Red deu de ombros, encostando-se na janela com arrogância: — Que tal você se ajoelhar e me pedir com vontade? Aí eu considero o caso.
— Vocês... VOCÊS! —
Lin Hua ficou tão furiosa que quase não conseguia falar.
— Se você realmente amasse o mestre, deveria me implorar, não tentar me destruir. Lin Hua, estou curiosa: os Guimarães têm algo que você quer? Ou melhor... quem está por trás de você quer algo da minha família?
Alice estava apenas testando o terreno.
Para sua surpresa, Lin Hua admitiu diretamente.
— Você até que é esperta. Mas pena que sua inteligência será sua ruína. Alice Guimarães, você se tornou a presidente; no dia em que os Guimarães falirem e caírem, você será a primeira a sofrer!
— Desta vez, eu não perderei.
— Desta vez? — Lin Hua não entendeu.
Red também olhou estranho para Alice. A caçula estava falando coisas sem sentido?
— Quem é essa pessoa por trás de você?
— Nem morta eu te conto.
— Tudo bem, como você já vai morrer mesmo, não vou te pressionar. — Alice agiu com naturalidade e mencionou Isadora Matos: — A propósito, a Isadora não aprendeu sua crueldade, só a sua burrice. Agora que os Matos acabaram, ela virou uma parideira profissional para os Samuel. O que acha? Dá raiva?
Os olhos de Lin Hua oscilaram.
— Como o Bernardo Fontes deixou a Isadora casar com um Samuel?
— Você deveria saber. Você deu tantas ideias ruins para ela que o Bernardo cansou de limpar a sujeira e resolveu despachá-la de uma vez.
— Humpf. Neste mundo, não há nada mais frio que esses homens desgraçados — resmungou Lin Hua.
Red assentiu em silêncio.
"Concordo plenamente." Especialmente homens bonitos e poderosos. Bernardo Fontes em especial.
— Já que você vai morrer, esta é a última vez que te vejo. Se tem algo a dizer, diga agora.
Alice espreguiçou-se e levantou-se para sair.
— Você realmente não quer saber quem é aquela pessoa?
— Quero.

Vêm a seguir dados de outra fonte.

Lemma backed_other {R} (op : port R) r m j tr :
  sealed_by op r = None -> (forall l, read_by op r = Some l -> stored m (run_of j tr) l) ->
  backed m j tr -> backed m j (Ev op r :: tr).
Proof.
  intros Hs Hread [H1 H2 H3].
  assert (forall run, run_of j tr = Some run -> run_of j (Ev op r :: tr) = Some run) as Hrun
    by (intros; by apply run_of_grows).
  split.
  - intros l. cbn. rewrite Hs. intros Hl. eapply stored_grows; [apply grows_refl|exact Hrun|].
    destruct (held tr) as [l0|] eqn:E; [injection Hl as <-; by apply H1|by apply Hread].
  - intros l. cbn. destruct (read_by op r) as [l0|]; intros Hl; (eapply stored_grows; [apply grows_refl|exact Hrun|]).
    + apply elem_of_cons in Hl as [->|Hl]; [by apply Hread|by apply H2].
    + by apply H2.
  - intros x. cbn. rewrite Hs. intros Hx. eapply on_record_grows; [apply grows_refl|exact Hrun|]. by apply H3.
Qed.

Lemma Read_backed m cancelled run fromSeq l :
  (fromSeq <= FirstSeq)%Z -> read_by (LRead run fromSeq) (Read m cancelled run fromSeq) = Some l ->
  l `prefix_of` steps_of m run.
Proof.
  intros Hf. unfold Read, steps_of. destruct cancelled; cbn; [done|]. apply Z.leb_le in Hf. rewrite Hf.
  destruct (m_runs m !! run) as [steps|]; cbn; intros [= <-]; [done|apply prefix_nil].
Qed.

Lemma serve_backed {R} m cancelled now (op : port R) m' r j tr :
  reachable m -> job_rule j tr R op -> serve m cancelled now op = Some (m', r) ->
  backed m j tr -> backed m' j (Ev op r :: tr).
Proof.
  intros Hr Hd Hs Hb. pose proof Hs as Hspec.
  apply serve_spec in Hspec as [_ [[E _]|(epoch & expect & s & sealed & Hdraft & E & Ha)]].
  - assert (backed m' j tr) as Hb' by (eapply backed_grows; [|exact Hb]; intros run; by eapply serve_grows).
    apply backed_other; [done| |done]. destruct op; try done.
    injection Hs as <- <-. apply job_reads in Hd as [-> Hle]. intros l. by apply Read_backed.
  - eapply backed_append; [done| |exact E|exact Ha|done]. by eapply job_writes.
Qed.

(** ** The invariant *)

(** A call a turn of the engine made, as the store records it. *)
Definition recorded_call (m : Memory) (deps : Deps) (start : Start) (c : Call) : Prop :=
  exists judged history state p effect already,
    Fold judged = Ok state /\ let_through deps start state c p effect already /\
    recorded start c judged history /\ history `prefix_of` steps_of m (Sa_RunID start).

(** An undo, as the store records it. *)
Definition recorded_undo (m : Memory) (pool : Worker) (start : Start) (c : Call) : Prop :=
  exists steps started,
    steps `prefix_of` steps_of m (Sa_RunID start) /\ started ∈ steps_of m (Sa_RunID start) /\
    undone pool start c steps started.

(** A call that left, as the store records it. *)
Definition accounted (m : Memory) (fx : job * Call) : Prop :=
  match fst fx with
  | JobTurn deps start => recorded_call m deps start (snd fx)
  | JobPool pool =>
      exists claim resolved budget stage fb,
        let start := claimed_start claim resolved budget stage in
        if String.eqb (Cl_Phase claim) (Phase_String PhaseCompensating)
        then recorded_undo m pool start (snd fx)
        else recorded_call m (turn_deps pool fb) start (snd fx)
  end.

Definition disciplined (w : worker) : Prop :=
  obeys (job_rule (w_job w)) (w_turn w) (w_trace w) (fun _ _ => True).

Record histories_ok (s : sys) : Prop := {
  ok_ledger : reachable (sys_ledger s);
  ok_workers : Forall (fun w => disciplined w /\ backed (sys_ledger s) (w_job w) (w_trace w))
                 (sys_workers s);
  ok_effects : Forall (accounted (sys_ledger s)) (sys_effects s)
}.

Lemma recorded_call_grows m m' deps start c :
  grows m m' -> recorded_call m deps start c -> recorded_call m' deps start c.
Proof.
  intros Hg (judged & history & state & p & effect & already & H1 & H2 & H3 & H4).
  exists judged, history, state, p, effect, already. do 3 (split; [done|]). etrans; [exact H4|apply Hg].
Qed.

Lemma recorded_undo_grows m m' pool start c :
  grows m m' -> recorded_undo m pool start c -> recorded_undo m' pool start c.
Proof.
  intros Hg (steps & started & H1 & H2 & H3). exists steps, started. split; [etrans; [exact H1|apply Hg]|].
  split; [|done]. by apply (on_record_grows m m' (Some (Sa_RunID start)) (Some (Sa_RunID start))).
Qed.

Lemma accounted_grows m m' fx : grows m m' -> accounted m fx -> accounted m' fx.
Proof.
  intros Hg. unfold accounted. destruct (fst fx); [by apply recorded_call_grows|].
  intros (claim & resolved & budget & stage & fb & H). exists claim, resolved, budget, stage, fb.
  cbv zeta in *. case_match; [by eapply recorded_undo_grows|by eapply recorded_call_grows].
Qed.

Lemma histories_grow m m' ws fx :
  reachable m' -> grows m m' -> histories_ok (MkSys m ws fx) -> histories_ok (MkSys m' ws fx).
Proof.
  intros Hr Hg [_ Hw Hf]. split; cbn in *; [done| |].
  - eapply List.Forall_impl; [|exact Hw]. intros w [Hd Hb]. split; [done|by eapply backed_grows].
  - eapply List.Forall_impl; [|exact Hf]. intros x. by apply accounted_grows.
Qed.

Lemma Forall_middle {A} (P : A -> Prop) l1 x x' l2 :
  Forall P (l1 ++ x :: l2) -> (P x -> P x') -> Forall P (l1 ++ x' :: l2).
Proof.
  rewrite !List.Forall_app, !List.Forall_cons_iff. tauto.
Qed.

Lemma resume_disciplined {R} w (op : port R) k r :
  w_turn w = Do op k -> disciplined w -> honest op r ->
  job_rule (w_job w) (w_trace w) R op /\ disciplined (resumed w op k r).
Proof.
  unfold disciplined. intros E H Hh. rewrite E in H. destruct H as [H1 H2]. split; [done|].
  by apply H2.
Qed.

Lemma other_backed {R} m (op : port R) r j tr :
  serve m false 0 op = None -> backed m j tr -> backed m j (Ev op r :: tr).
Proof. intros H. by apply backed_other; destruct op. Qed.

Lemma worker_ok m ws1 w ws2 fx :
  histories_ok (MkSys m (ws1 ++ w :: ws2) fx) ->
  disciplined w /\ backed m (w_job w) (w_trace w).
Proof. intros [_ Hw _]. cbn in Hw. by apply List.Forall_elt in Hw. Qed.

Lemma histories_serve {R} m ws1 w ws2 fx (op : port R) k cancelled now m' r :
  histories_ok (MkSys m (ws1 ++ w :: ws2) fx) -> w_turn w = Do op k ->
  serve m cancelled now op = Some (m', r) ->
  histories_ok (MkSys m' (ws1 ++ resumed w op k r :: ws2) fx).
Proof.
  intros Hok E Hsrv. pose proof (ok_ledger _ Hok) as Hr.
  destruct (worker_ok _ _ _ _ _ Hok) as [Hd Hb].
  destruct (resume_disciplined w op k r E Hd (serve_honest _ _ _ _ _ _ Hsrv)) as [Hop Hnext].
  apply (histories_grow m m') in Hok as [Hr' Hw Hf];
    [|by eapply serve_reaches|by intros run; eapply serve_grows].
  split; [done| |done]. eapply Forall_middle; [exact Hw|]. intros _.
  split; [done|]. by eapply serve_backed.
Qed.

Lemma invoke_recorded m deps start j tr c :
  run_of j tr = Some (Sa_RunID start) -> backed m j tr -> may_invoke deps start tr c ->
  recorded_call m deps start c.
Proof.
  intros Hrun [Hb _ _] (_ & _ & judged & history & state & p & effect & already & H1 & H2 & H3 & H4).
  exists judged, history, state, p, effect, already. do 3 (split; [done|]).
  specialize (Hb _ H4). by rewrite Hrun in Hb.
Qed.

Lemma undo_recorded_in m pool start j tr c :
  run_of j tr = Some (Sa_RunID start) -> backed m j tr -> may_undo pool start tr c ->
  recorded_undo m pool start c.
Proof.
  intros Hrun [_ Hr Hs] (_ & _ & steps & started & H1 & H2 & H3). exists steps, started.
  specialize (Hr _ H1). specialize (Hs _ H2). by rewrite Hrun in Hr, Hs.
Qed.

(** Every call a job's rule lets out is on record. *)
Lemma left_accounted m j tr c :
  backed m j tr -> job_rule j tr _ (OnInvoke c) -> accounted m (j, c).
Proof.
  intros Hb Hop. unfold accounted. destruct j as [deps start|pool]; cbn [fst snd].
  { by apply (invoke_recorded m deps start (JobTurn deps start) tr c). }
  cbn in Hop. unfold pool_rule in Hop. destruct (claim_of tr) as [claim|] eqn:Ec; [|done].
  assert (forall start, Sa_RunID start = Cl_RunID claim -> run_of (JobPool pool) tr = Some (Sa_RunID start)) as Hrun
    by (intros start ->; cbn; by rewrite Ec).
  destruct Hop as [[]|(resolved & budget & stage & fb & H)]. exists claim, resolved, budget, stage, fb. cbv zeta.
  destruct (String.eqb_spec (Cl_Phase claim) (Phase_String PhaseCompensating)) as [E|E];
    destruct H as [[Hn H]|[Hn H]]; try done.
  - eapply undo_recorded_in; [by apply Hrun|exact Hb|exact H].
  - eapply invoke_recorded; [by apply Hrun|exact Hb|exact H].
Qed.

Lemma histories_answer {R} m ws1 w ws2 fx (op : port R) k r :
  histories_ok (MkSys m (ws1 ++ w :: ws2) fx) -> w_turn w = Do op k -> serve m false 0 op = None ->
  histories_ok (MkSys m (ws1 ++ resumed w op k r :: ws2) (left_by w op ++ fx)).
Proof.
  intros Hok E Hsrv. destruct (worker_ok _ _ _ _ _ Hok) as [Hd Hb]. destruct Hok as [Hr Hw Hf].
  destruct (resume_disciplined w op k r E Hd (other_honest _ _ _ Hsrv)) as [Hop Hnext].
  split; [done| |].
  - eapply Forall_middle; [exact Hw|]. intros _. split; [done|]. by apply other_backed.
  - cbn. unfold left_by. destruct (invoked_by op) as [c|] eqn:Ei; [|done]. constructor; [|done].
    destruct op; try done. injection Ei as ->. by eapply left_accounted.
Qed.

Lemma histories_step s s' : histories_ok s -> sys_step s s' -> histories_ok s'.
Proof.
  intros Hok Hs. destruct Hs as [m ws fx j| | |m ws fx now o m' Hm].
  - destruct Hok as [Hr Hw Hf]. split; [done| |done]. constructor; [|done].
    split; [apply job_obeys|]. split; [done|by intros l ?%elem_of_nil..].
  - by eapply histories_serve.
  - by eapply histories_answer.
  - eapply histories_grow; [| |exact Hok]; [|by intros run; eapply mem_step_grows].
    econstructor; [apply Hok|exact Hm].
Qed.

Lemma reachable_histories s : sys_reachable s -> histories_ok s.
Proof.
  induction 1 as [|s s' _ IH Hs]; [|by eapply histories_step].
  split; [constructor|constructor..].
Qed.

(** ** Keys *)

(** The keys of the calls recorded and not made, and of the calls that left. *)
Definition pending_keys (ws : list worker) : list string :=
  flat_map (fun w => option_list (pending (w_trace w))) ws.

Definition effect_keys (fx : list (job * Call)) : list string :=
  List.map (fun x => Ca_IdemKey (snd x)) fx.

Definition tickets (s : sys) : list string :=
  (pending_keys (sys_workers s) ++ effect_keys (sys_effects s))%list.

(** Distinct keys, each taken in the store. *)
Definition issued (m : Memory) (keys : list string) : Prop :=
  NoDup keys /\ forall key, key ∈ keys -> key ∈ m_idems m.

#[export] Instance issued_proper m : Proper ((≡ₚ) ==> iff) (issued m).
Proof. intros a b E. unfold issued. by setoid_rewrite E. Qed.

Lemma issued_drop m a b : issued m (a ++ b)%list -> issued m b.
Proof.
  intros [Hn Hi]. apply NoDup_app in Hn as (_ & _ & Hn). split; [done|]. intros key Hk.
  apply Hi. apply elem_of_app. by right.
Qed.

Lemma issued_grows m now o m' keys : mem_step m now o m' -> issued m keys -> issued m' keys.
Proof.
  intros H [Hn Hi]. split; [done|]. intros key Hk. specialize (Hi key Hk).
  apply mem_step_runs in H as [[_ ->]|(epoch & expect & s & sealed & _ & Ha)]; [done|].
  apply append_Ok in Ha as (_ & _ & _ & _ & _ & _ & ->). rewrite store_idems. case_match; set_solver.
Qed.

(** The store takes a key once, so one it has just taken is new. *)
Lemma issued_append m now epoch expect s m' sealed keys :
  append m false now epoch expect s = Ok (m', sealed) -> issued m keys ->
  issued m' (option_list (called_key (S_Kind sealed) (S_IdemKey sealed)) ++ keys)%list.
Proof.
  intros Ha Hi. assert (issued m' keys) as [Hn' Hi']
    by (by eapply issued_grows; [eapply append_mem_step|]).
  unfold called_key. case_match eqn:E; [|done]. cbn. bsimp. destruct E as [_ Ek].
  apply append_Ok in Ha as (_ & _ & _ & Hk & _ & Hs & ->).
  destruct (sealed_keeps _ _ _ Hs) as (_ & Ekey & _). rewrite <- Ekey in Hk.
  destruct Hk as [Hk|Hk]; [done|]. split.
  - constructor; [|done]. intros Hin. by apply Hk, Hi.
  - intros key [->|Hin]%elem_of_cons; [|by apply Hi']. rewrite store_idems.
    apply String.eqb_neq in Ek. rewrite Ek. set_solver.
Qed.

Mas se você não conta, eu vou te torturar? — Alice balançou a cabeça. — Sou uma cidadã que respeita as leis.
Lin Hua sentiu como se Alice tivesse lhe dado um soco em uma almofada de algodão.
Essa Alice estava diferente.
Será que ela já descobrira o segredo dos Guimarães?
— Alice, eu vou morrer em breve, então vou ser honesta com você. Quem realmente quer a sua morte nunca foi a Isadora Matos.
Alice ergueu a sobrancelha.
Tentando limpar a barra da Isadora agora?
— A Isadora só queria o Bernardo. A intenção dela era te forçar a ir embora. Se ela pudesse falir os Guimarães, ela no máximo te expulsaria de São Paulo.
Alice não acreditou.
Na vida passada, quando Isadora usou a vida de seus pais para forçá-la a pular do prédio, ela não teve nada de misericordiosa.
A essência das pessoas não muda.
Mesmo que o rumo desta vida tenha mudado, a natureza maligna de Isadora, que a queria morta, permaneceria a mesma.
— Sabia que não acreditaria. Para mim a Isadora era só uma peça no tabuleiro, mas ela é simples e foi boa para mim. Antes de morrer, quero dizer algo por ela.
Lin Hua afastou o cobertor lentamente, abriu a gaveta da cabeceira e tirou um caderno, estendendo-o para Alice.
— Isto é o que você procura.
Alice não pegou.
Ela não confiava em Lin Hua. Nem em uma única palavra dela.
Red, curiosa, aproximou-se e pegou o caderno. Ao folhear apenas duas páginas, seus olhos se arregalaram em choque e euforia: — CACETE!